1. The Field of the Invention
This application relates generally to methods for manufacturing drill bits, such as continuous manufacturing processes for making diamond-impregnated core drill bits.
2. The Relevant Technology
Often, core drilling processes are used to retrieve a sample of a desired material from below the surface of the earth. An open-faced core drill bit is attached to the bottom or leading edge of a core barrel. The core barrel is attached to a drill string, which is a series of threaded and coupled drill rods that are assembled section by section as the core barrel moves deeper into the formation. The core barrel is rotated and/or pushed into the desired sub-surface formation to obtain a sample of the desired material (often called a core sample). Once the sample is obtained, the core barrel containing the core sample is retrieved by removing (or tripping out) the entire drill string out of the hole that has been drilled (the borehole). Each section of the drill rod must be sequentially removed from the borehole. The core sample can then be removed from the core barrel.
Manufacturing diamond core drill bits is traditionally accomplished using a batch process. In these batch processes, a specific number of drill bits (i.e., 5˜6 bits) are prepared and then are manually placed in a box furnace. The drill bits are then heated to temperatures in excess of 2000 degrees Fahrenheit for a pre-determined amount of time until the bits reach the desired state of complete infiltration. The bits are then manually unloaded from the box furnace by an operator. The bits are then cooled and processed. Such batch processes often produce about 6 bits per 35 minutes for a standard bit size.
Such a process often makes use of a fair amount of manual effort. Further, such processes often expose the operator to high temperatures from the bits and the furnace at temperatures over 2000 degrees Fahrenheit, exposing the individual to danger and discomfort. Although protective equipment can make the operation relatively safe, it is an unpleasant and grueling environment for the operator. Additionally, manual batch processes can lead to inconsistencies as they often rely on manual efforts to monitor and move the bits.
Inconsistent product quality, in turn, can lead to lost time during a drilling process because a lower quality bit may become dull in the drilling process more quickly than anticipated. During a drilling process, when a drill bit becomes dull it must be replaced with a new drill bit by tripping out the entire drill string section by section, replacing the old drill bit with the new drill bit, and then the entire drill string must be tripped backed into the borehole section by section. Thus, a drill bit that dulls prematurely may be very costly in time and effort.
The subject matter claimed herein is not limited to embodiments that solve any disadvantages or that operate only in environments such as those described above. Rather, this background is only provided to illustrate one exemplary technology area where some embodiments described herein may be practiced.

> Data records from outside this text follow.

Lemma records_have_the_shape_of_a_submission_witness :
  run parseISO [submitAlice] initial = Some afterSubmit /\
  assoc_get aliceId (jobs afterSubmit) = Some aliceProcessing /\
  (action aliceProcessing = "login" \/ action aliceProcessing = "logout") /\
  truthy (name aliceProcessing) = true /\
  exists now, timestamp aliceProcessing = toISOString now.
Proof.
  assert (H1 : run parseISO [submitAlice] initial = Some afterSubmit)
    by (vm_compute; reflexivity).
  assert (H2 : assoc_get aliceId (jobs afterSubmit) = Some aliceProcessing)
    by reflexivity.
  split; [exact H1|]. split; [exact H2|].
  exact (records_have_the_shape_of_a_submission parseISO _ _ _ _ H1 H2).
Defined.

Lemma waiting_tasks_and_processing_records_witness :
  run parseISO [submitAlice] initial = Some afterSubmit /\
  NoDup (assoc_keys (jobs afterSubmit)) /\
  incl (assoc_keys (jobs afterSubmit)) (issued afterSubmit) /\
  NoDup (task_ids afterSubmit) /\
  incl (task_ids afterSubmit) (issued afterSubmit) /\
  forall jobId j,
    assoc_get jobId (jobs afterSubmit) = Some j ->
    (In jobId (task_ids afterSubmit) -> status j = processing) /\
    (status j = processing ->
     (exists c, In c (outbox afterSubmit) /\ call_jobId c = VStr jobId) ->
     In jobId (task_ids afterSubmit)).
Proof.
  assert (H1 : run parseISO [submitAlice] initial = Some afterSubmit)
    by (vm_compute; reflexivity).
  split; [exact H1|].
  exact (waiting_tasks_and_processing_records parseISO _ _ H1).
Defined.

A method for making drill bits includes sequentially moving a plurality of drill bits through a belt furnace, and moving the drill bits to a cooling station using an automated device after the drill bits have moved through the belt furnace. A continuous process for making core drill bits may also include placing a drill bit on a belt of a belt furnace, transporting the drill bit through the furnace using the belt, removing the drill bit from the belt using an automated process, and cooling the drill bit.
Additional features and advantages of the invention will be set forth in the description which follows, and in part will be obvious from the description, or may be learned by the practice of the invention. The features and advantages of the invention may be realized and obtained by means of the instruments and combinations particularly pointed out in the appended claims. These and other features of the present invention will become more fully apparent from the following description and appended claims, or may be learned by the practice of the invention as set forth hereinafter.
To further clarify the above and other advantages and features of the present invention, a more particular description of the invention will be rendered by reference to specific embodiments thereof which are illustrated in the appended drawings. It is appreciated that these drawings depict only typical embodiments of the invention and are therefore not to be considered limiting of its scope. The invention will be described and explained with additional specificity and detail through the use of the accompanying drawings in which:
A method is provided herein for manufacturing drill bits in a substantially continuous manner. In at least one example, a mold is prepared having molding features defined therein to form cutting features and a body in a finished drill bit, including a crown having cutting features. A mandrel is then introduced to the mold, as well as flux and a mixture of binder material and matrix. The entire drill bit and mold may then be introduced to a heating process as the drill bit is ready. The drill bit will be referenced as moving through the heating process, though it will be appreciated that the drill bit may remain in the mold during the heating process as well as some or all of the subsequent processes described below. The heating process causes the binding material to infiltrate the matrix material and the cutting particles. As the binding material infiltrates the matrix material and the cutting particles, the binding material thereby binds the entire drill bit together.
Heating the drill bit includes moving the drill bit through a furnace or furnaces to heat the drill bit in one or more stages. Further, heat may be applied in varying amounts as the drill bit moves through the heating process. For example, the drill be may be subjected to increasing temperatures as the drill bit progresses through the heating process. An increase in the application of heat relative to location and/or time may be referred to as a gradient or a delta.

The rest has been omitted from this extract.